The email itself isn't the problem -- all of that extra junk is the processing that's done to reindex the words from the emails that had just come in, which was batched up across multiple emails. This picture caused the Gmail devs to move that batch work to another thread, reducing tail latency from 1800ms to 100ms. This is another performance bug that it would be very difficult to track down with standard profiling tools. I've often wondered why email almost always appears quickly when I send to gmail from gmail, and it sometimes takes minutes when I send work email from outlook to outlook. My guess is that a major cause is that it's much harder for the outlook devs to track down tail latency bugs like this than it is for the gmail devs to do the same thing.

Let's look at one last performance bug before moving on to discussing what kind of visibility we need to track these down. This is a bit of a spoiler, but with this bug, it's going to be critical to see what the entire machine is doing at any given time.

This is a histogram of disk latencies on storage machines for a 64kB read, in ms. There are two sets of peaks in this graph. The ones that make sense, on the left in blue, and the ones that don't, on the right in red.

Going from left to right on the peaks that make sense, first there's the peak at 0ms for things that are cached in RAM. Next, there's a peak at 3ms. That's way too fast for the 7200rpm disks we have to transfer 64kB; the time to get a random point under the head is already (1/(7200/60)) / 2 s = 4ms. That must be the time it takes to transfer something from the disk's cache over PCIe. The next peak, at near 25ms, is the time it takes to seek to a point and then read 64kB off the disk.

Those numbers don't look so bad, but the 99%-ile latency is a whopping 696ms, and there are peaks at 250ms, 500ms, 750ms, 1000ms, etc. And these are all unreproducible -- if you go back and read a slow block again, or even replay the same sequence of reads, the slow reads are (usually) fast. That's weird! What could possibly cause delays that long? In the talk, Dick Sites says “each of you think of a guess, and you'll find you're all wrong”.

That's a trace of thirteen disks in a machine. The blue blocks are reads, and the red blocks are writes. The black lines show the time from the initiation of a transaction by the CPU until the transaction is completed. There are some black lines without blocks because some of the transactions hit in a cache and don't require actual disk activity. If we wait for a period where we can see tail latency and zoom in a bit, we'll see this:

We can see that there's a period where things are normal, and then some kind of phase transition into a period where there are 250ms gaps (4) between periods of disk activity (5) on the machine for all disks. This goes on for nine minutes. And then there's a phase transition and disk latencies go back to normal. That it's machine wide and not disk specific is a huge clue.

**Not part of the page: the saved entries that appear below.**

(* ===== verification/ServiceWrite.v ===== *)
(** * The file service: writing objects (src/internal/service)

    ssec.go, server_side_encryption.go, the canned ACLs of acl.go, Put of file_crud.go with
    the steps it is made of.

    A body is read through a counter and, when the request names a digest, through the
    MD5: both see the bytes the backend read. *)

From Stdlib Require Import Ascii Lia Bool ZArith.
From stdpp Require Import base gmap strings list numbers option pretty.
From S2P Require Import Prelude GoStrings GoPath Json JsonProps Base64 GoTime GoErrors Sql JsonStruct Spaces Envelope Storage LocalStorage Access AccessStore Outbox Objects EventPayload EventLog Repo Service.

Open Scope Z_scope.

(** ** Metadata the service keeps in its own namespace *)

Definition ssecAlgorithmMeta : string := "_aero_sse_c_algorithm".
Definition ssecKeyMD5Meta : string := "_aero_sse_c_key_md5".
Definition sseAlgorithmMetadata : string := "_aero_sse_algorithm".
Definition sseKMSKeyIDMetadata : string := "_aero_sse_kms_key_id".
Definition content_md5_key : string := "_aero_content_md5".
Definition content_disposition_key : string := "_aero_content_disposition".
Definition content_encoding_key : string := "_aero_content_encoding".
Definition pendingACLMetadataKey : string := "_aero_pending_acl".
Definition pendingLegalHoldKey : string := "_aero_pending_legal_hold".

Definition metadataWithoutManagedSSE (m : kv) : kv := delete sseKMSKeyIDMetadata (delete sseAlgorithmMetadata m).
Definition metadataWithoutEncryption (m : kv) : kv :=
  delete ssecKeyMD5Meta (delete ssecAlgorithmMeta (metadataWithoutManagedSSE m)).

Definition userMetadata (m : kv) : kv := filter (fun '(k, _) => reserved_key k = false) m.
Definition systemMetadata (m : kv) : kv := filter (fun '(k, _) => reserved_key k = true) m.

Definition objectUsesSSEC (m : kv) : bool := (meta_get m ssecAlgorithmMeta =s "AES256") && (meta_get m ssecKeyMD5Meta <>s "").

Definition SSECustomerInfo (m : kv) : option (string * string) :=
  if objectUsesSSEC m then Some (meta_get m ssecAlgorithmMeta, meta_get m ssecKeyMD5Meta) else None.

Definition managed_algorithm (a : string) : bool := (a =s "AES256") || (a =s "aws:kms").

Definition ServerSideEncryptionInfo (m : kv) : option (string * string) :=
  let algorithm := meta_get m sseAlgorithmMetadata in
  if managed_algorithm algorithm then Some (algorithm, meta_get m sseKMSKeyIDMetadata) else None.

Definition storageGetOptions (o : ReadOptions) : GetOptions := {|
  go_SSECustomerKey := rr_SSECustomerKey o; go_SSECustomerKeyMD5 := rr_SSECustomerKeyMD5 o |}.
Definition storagePutOptions (o : ReadOptions) : StoreOptions := {|
  so_ContentType := ""; so_Metadata := ∅; so_SSEAlgorithm := ""; so_SSEKMSKeyID := "";
  so_SSECustomerKey := rr_SSECustomerKey o; so_SSECustomerKeyMD5 := rr_SSECustomerKeyMD5 o |}.

Definition storeContentHeaders (o : PutOptions) : result PutOptions :=
  match ValidateContentEncoding (po_ContentEncoding o) with
  | Some e => Err e
  | None =>
      let m := if (po_ContentDisposition o =s "") then po_Metadata o
               else <[content_disposition_key := po_ContentDisposition o]> (po_Metadata o) in
      let m := if (po_ContentEncoding o =s "") then m else <[content_encoding_key := po_ContentEncoding o]> m in
      Ok (set_metadata m o)
  end.

Definition storeContentMD5 (o : PutOptions) : PutOptions :=
  if (po_ContentMD5 o =s "") then o else set_metadata (<[content_md5_key := po_ContentMD5 o]> (po_Metadata o)) o.

(** ** Canned ACLs (acl.go) *)

Definition ACLPrivate : string := "private".
Definition ACLPublicRead : string := "public-read".
Definition ACLPublicReadWrite : string := "public-read-write".
Definition ACLAuthenticatedRead : string := "authenticated-read".

Definition validACL (acl : string) : bool :=
  (acl =s ACLPrivate) || (acl =s ACLPublicRead) || (acl =s ACLPublicReadWrite) || (acl =s ACLAuthenticatedRead).
Definition ValidateACL (acl : string) : option error :=
  if (acl =s "") || validACL acl then None else Some (errorf ErrInvalidArgs "invalid canned ACL").
Definition PublicReadable (acl : string) : bool := (acl =s ACLPublicRead) || (acl =s ACLPublicReadWrite).

(** ** Customer keys and managed encryption *)

Section Encryption.
Context {B : Type} `{Storage B} `{MD5}.

Definition key_md5_ok (given sum : string) : bool := (given =s "") || (given =s sum).

Definition prepareSSECWrite (o : PutOptions) : result PutOptions :=
  let m := po_Metadata o in
  if (po_SSECustomerKey o =s "") then
    if (po_SSECustomerKeyMD5 o <>s "") then Err (errorf ErrInvalidArgs "SSE-C key is required with key MD5")
    else if (meta_get m ssecAlgorithmMeta <>s "") || (meta_get m ssecKeyMD5Meta <>s "")
         then Ok (set_metadata (metadataWithoutEncryption m) o)
         else Ok o
  else if negb st_SupportsSSEC then Err (errorf ErrInvalidArgs "storage backend does not support SSE-C")
  else if negb (len (po_SSECustomerKey o) =? 32) then Err (errorf ErrInvalidArgs "SSE-C key must be 32 bytes")
  else let sum := md5_Sum (po_SSECustomerKey o) in
       if negb (key_md5_ok (po_SSECustomerKeyMD5 o) sum) then Err (errorf ErrBadDigest "SSE-C key MD5 mismatch")
       else Ok (set_encryption (<[ssecKeyMD5Meta := EncodeToString sum]> (<[ssecAlgorithmMeta := "AES256"%string]> m))
                  (po_SSEAlgorithm o) (po_SSEKMSKeyID o) sum o).

Definition validateSSECRead (m : kv) (o : ReadOptions) : option error :=
  let storedMD5 := meta_get m ssecKeyMD5Meta in
  if (storedMD5 =s "") then
    if (rr_SSECustomerKey o <>s "") || (rr_SSECustomerKeyMD5 o <>s "")
    then Some (errorf ErrInvalidArgs "object is not encrypted with SSE-C") else None
  else if negb (len (rr_SSECustomerKey o) =? 32) then Some (errorf ErrInvalidArgs "SSE-C key is required")
  else let sum := md5_Sum (rr_SSECustomerKey o) in
       if negb (key_md5_ok (rr_SSECustomerKeyMD5 o) sum) then Some (errorf ErrBadDigest "SSE-C key MD5 mismatch")
       else if (EncodeToString sum <>s storedMD5) then Some (errorf ErrBadDigest "SSE-C key does not match object")
       else None.

(** The algorithm and key a request and the bucket's default name. *)
Definition requested_encryption (o : PutOptions) (b : BucketConfig) : result (string * string) :=
  let algorithm := TrimSpace (po_SSEAlgorithm o) in
  let keyID := TrimSpace (po_SSEKMSKeyID o) in
  if (algorithm =s "") then
    if (keyID <>s "") then Err (errorf ErrInvalidArgs "KMS key requires aws:kms") else Ok (bc_SSEAlgorithm b, bc_SSEKMSKeyId b)
  else if (algorithm =s "aws:kms") && (keyID =s "") && (bc_SSEAlgorithm b =s "aws:kms") then Ok (algorithm, bc_SSEKMSKeyId b)
  else Ok (algorithm, keyID).

Definition prepareServerSideEncryption (o : PutOptions) (b : BucketConfig) : result PutOptions :=
  if (po_SSECustomerKey o <>s "") then
    if (po_SSEAlgorithm o <>s "") || (po_SSEKMSKeyID o <>s "")
    then Err (errorf ErrInvalidArgs "SSE-C and provider-managed SSE are mutually exclusive") else Ok o
  else
    let! ak := requested_encryption o b in
    let '(algorithm, keyID) := ak in
    let bare := metadataWithoutManagedSSE (po_Metadata o) in
    if (algorithm =s "") then Ok (set_metadata bare o)
    else if negb (managed_algorithm algorithm) then Err (errorf ErrInvalidArgs "unsupported SSE algorithm")
    else if (algorithm =s "AES256") && (keyID <>s "") then Err (errorf ErrInvalidArgs "KMS key is valid only with aws:kms")
    else if negb (st_SupportsSSE algorithm keyID) then Err (errorf ErrInvalidArgs "storage backend cannot satisfy requested SSE")
    else let m := <[sseAlgorithmMetadata := algorithm]> bare in
         Ok (set_encryption (if (keyID =s "") then m else <[sseKMSKeyIDMetadata := keyID]> m)
               algorithm keyID (po_SSECustomerKeyMD5 o) o).

Definition store_options (o : PutOptions) : StoreOptions := {|
  so_ContentType := po_ContentType o; so_Metadata := po_Metadata o; so_SSEAlgorithm := po_SSEAlgorithm o;
  so_SSEKMSKeyID := po_SSEKMSKeyID o; so_SSECustomerKey := po_SSECustomerKey o;
  so_SSECustomerKeyMD5 := po_SSECustomerKeyMD5 o |}.
End Encryption.

(** ** Put *)

(** time.Now().Add(time.Duration(seconds) * time.Second), both wrapping. *)
Definition lock_until (now : time) (seconds : Z) : option time :=
  if 0 <? seconds then Some (now + wrap64 (seconds * 1000000000)) else None.

Definition with_generation (info : ObjectInfo) (m : kv) : kv :=
  let g := meta_get (oi_Metadata info) GenerationMetadataKey in
  if (g =s "") then m else <[GenerationMetadataKey := g]> m.

(** One blob per version. *)
Definition version_key (versioning : bool) (sk versionID : string) : string :=
  if versioning then (sk ++ "@v" ++ versionID)%string else sk.

Definition with_default_class (sv : FileService) (o : PutOptions) : PutOptions :=
  if (po_StorageClass o =s "") then set_class (fs_DefaultStorageClass sv) o else o.

Section Write.
Context {B : Type} `{Storage B} `{MD5} (sv : FileService) (w : World).

Definition lift {A} (r : result A) : prog (Sys B) A := reads (fun _ => r).

Definition buildPutObject (now : time) (key tenant bucket : string) (b : BucketConfig) (o : PutOptions) (sk versionID : string)
    (info : ObjectInfo) : Object := {|
  ob_ID := 0; ob_TenantID := tenant; ob_Bucket := bucket; ob_Key := key; ob_VersionID := versionID;
  ob_Backend := st_Backend; ob_StorageKey := sk; ob_Size := oi_Size info; ob_ETag := oi_ETag info;
  ob_ContentType := po_ContentType o; ob_Metadata := with_generation info (po_Metadata o); ob_Tags := po_Tags o;
  ob_StorageClass := po_StorageClass o; ob_CreatedAt := 0; ob_UpdatedAt := 0; ob_DeletedAt := None;
  ob_LockedUntil := lock_until now (bc_ObjectLockSeconds b); ob_VersionTombstone := false |}.

(** InsertObjectVersion on a versioned bucket, UpsertObject otherwise. *)
Definition write_object (versioning : bool) (o : Object) : prog (Sys B) Object := fun s =>
  call w (fun f now => on_objects ((if versioning then InsertObjectVersion else UpsertObject)
                                     (fs_dialect sv) f now (w_fresh w (sy_tick s)) o)) s.

Definition hold_row (saved : Object) (reason caller : string) : LegalHold := {|
  l_ID := 0; l_ObjectID := ob_ID saved; l_VersionID := ob_VersionID saved; l_TenantID := ob_TenantID saved;
  l_Bucket := ""; l_ObjectKey := ""; l_HoldReason := reason; l_CreatedAt := ""; l_CreatedBy := caller |}.

(** The row, then the ACL and the hold that the request asked for. *)
Definition save_object (c : Request) (versioning : bool) (obj : Object) (acl : string) (hold : bool) (reason : string)
    : prog (Sys B) Object :=
  do! saved := map_err (fun e => Wrap "repo write" [e]) (write_object versioning obj) in
  run! (if (acl =s "") then ret tt
        else map_err (fun e => Wrap "set object ACL" [e])
               (call w (fun f _ => RepoSetObjectACL f (ob_TenantID obj) (ob_Bucket obj) (ob_Key obj) acl))) in
  run! (if hold then map_err (fun e => Wrap "set object legal hold" [e])
               (call w (fun f now => on_objects (PutLegalHold (fs_dialect sv) f now (hold_row saved reason (callerFrom c)))))
        else ret tt) in
  ret saved.

Definition writePutObject (c : Request) (obj : Object) (b : BucketConfig) (u : objectWriteUsage) (o : PutOptions)
    : prog (Sys B) Object :=
  do! saved := save_object c (bc_Versioning b) obj (po_ACL o) (po_LegalHold o) "s3 upload" in
  run! accountObjectUsage sv w (ob_TenantID obj) u (ob_Size saved) in
  run! emit c saved EventCreated in ret saved.

(** What a request asks for, checked: its options as they are stored, the body and its size. *)
Definition admitPut (c : Request) (tenant bucket key : string) (r : Reader) (size : Z) (o : PutOptions)
    : prog (Sys B) (PutOptions * Reader * Z) :=
  run! check (validateKey key) in
  run! check (validateMetadata (po_Metadata o)) in
  do! o := lift (storeContentHeaders o) in
  do! m := preparePutAccess sv w c tenant bucket key (po_Metadata o) in
  let o := set_metadata m o in
  run! check (ValidateACL (po_ACL o)) in
  do! o := lift (prepareSSECWrite o) in
  do! rs := lift (materializeUnknownSize r size) in
  ret (o, fst rs, snd rs).

(** The bucket, the encryption it asks for, protection and quotas. *)
Definition reservePut (tenant bucket key : string) (size : Z) (o : PutOptions)
    : prog (Sys B) (PutOptions * BucketConfig * objectWriteUsage) :=
  run! preflightQuota sv w tenant 0 0 in
  run! map_err (fun e => Wrap "ensure bucket" [e]) (call w (fun f _ => CreateBucket f tenant bucket)) in
  run! admitBucket sv tenant bucket in
  do! b := map_err (fun e => Wrap "get bucket config" [e]) (call w (fun f _ => GetBucketConfig f tenant bucket)) in
  do! o := lift (prepareServerSideEncryption o b) in
  run! checkOverwriteProtection w tenant bucket key (bc_Versioning b) in
  do! u := object_write_usage w tenant bucket key (bc_Versioning b) in
  let '(deltaBytes, deltaObjects) := deltas u size in
  run! preflightQuota sv w tenant deltaBytes deltaObjects in
  run! preflightBucketQuota w tenant bucket deltaBytes deltaObjects in
  ret (o, b, u).

(** The digest of a Content-MD5 header; none asks for nothing. *)
Definition md5WrapReader (contentMD5 : string) : result (option string) :=
  if (contentMD5 =s "") then Ok None
  else match DecodeString contentMD5 with
       | None => Err (errorf ErrInvalidArgs "base64 content-md5")
       | Some d => Ok (Some d)
       end.

Definition digest_ok (expected : option string) (read : string) : bool :=
  match expected with None => true | Some d => (md5_Sum read =s d) end.

(** The blob; one of the wrong size or digest is removed. *)
Definition storeBody (sk : string) (r : Reader) (size : Z) (o : PutOptions) : prog (Sys B) ObjectInfo :=
  do! expected := lift (md5WrapReader (po_ContentMD5 o)) in
  do! put := store w (fun et => st_Put et sk r size (store_options o)) in
  let '(info, n) := put in
  run! validateStoredSize w sk size n (oi_Size info) in
  if digest_ok expected (slice (rd_data r) 0 (Z.to_nat n)) then ret info
  else run! ignored (store w (fun _ => st_Delete sk)) in fail (errorf ErrBadDigest "computed").

Definition Put (c : Request) (tenant bucket key : string) (r : Reader) (size : Z) (opts : PutOptions) : prog (Sys B) Object :=
  let '(tenant, bucket) := defaults tenant bucket in
  do! adm := admitPut c tenant bucket key r size opts in
  let '(o, r, size) := adm in
  do! res := reservePut tenant bucket key size o in
  let '(o, b, u) := res in
  let o := storeContentMD5 (with_default_class sv o) in
  do! versionID := NewVersionID w in
  let sk := version_key (bc_Versioning b) (storageKey tenant bucket key) versionID in
  do! info := storeBody sk r size o in
  do! now := (if 0 <? bc_ObjectLockSeconds b then clock w else ret 0) in
  writePutObject c (buildPutObject now key tenant bucket b o sk versionID info) b u o.
End Write.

Using that information, Dick pinged various folks about what could possibly cause periodic delays that are a multiple of 250ms on an entire machine, and found out that the cause was kernel throttling of the CPU for processes that went beyond their usage quota. To enforce the quota, the kernel puts all of the relevant threads to sleep until the next multiple of a quarter second. When the quarter-second hand of the clock rolls around, it wakes up all the threads, and if those threads are still using too much CPU, the threads get put back to sleep for another quarter second. The phase change out of this mode happens when, by happenstance, there aren't too many requests in a quarter second interval and the kernel stops throttling the threads.

After finding the cause, an engineer found that this was happening on 25% of disk servers at Google, for an average of half an hour a day, with periods of high latency as long as 23 hours. This had been happening for three years³. Dick Sites says that fixing this bug paid for his salary for a decade. This is another bug where traditional sampling profilers would have had a hard time. The key insight was that the slowdowns were correlated and machine wide, which isn't something you can see in a profile.

One question you might have is, is this because of some flaw in existing profilers, or can profilers provide enough information that you don't need to use tracing tools to track down rare, long-tail, performance bugs? I've been talking to Xi Yang about this, who had an ISCA 2015 paper and talk describing some of his work. He and his collaborators have done a lot more since publishing the paper, but the paper still contains great information on how far a profiling tool can be pushed. As Xi explains in his talk, one of the fundamental limits of a sampling profiler is how often you can sample.

This is a graph of the number of the number of executed instructions per clock (IPC) over time in Lucene, which is the core of Elasticsearch.

At 1kHz, which is the default sampling interval for perf, you basically can't see that anything changes over time at all. At 100kHz, which is as fast as perf runs, you can tell something is going on, but not what. The 10MHz graph is labeled SHIM because that's the name of the tool presented in the paper. At 10MHz, you get a much better picture of what's going on (although it's worth noting that 10MHz is substantially lower resolution than you can get out of some tracing frameworks).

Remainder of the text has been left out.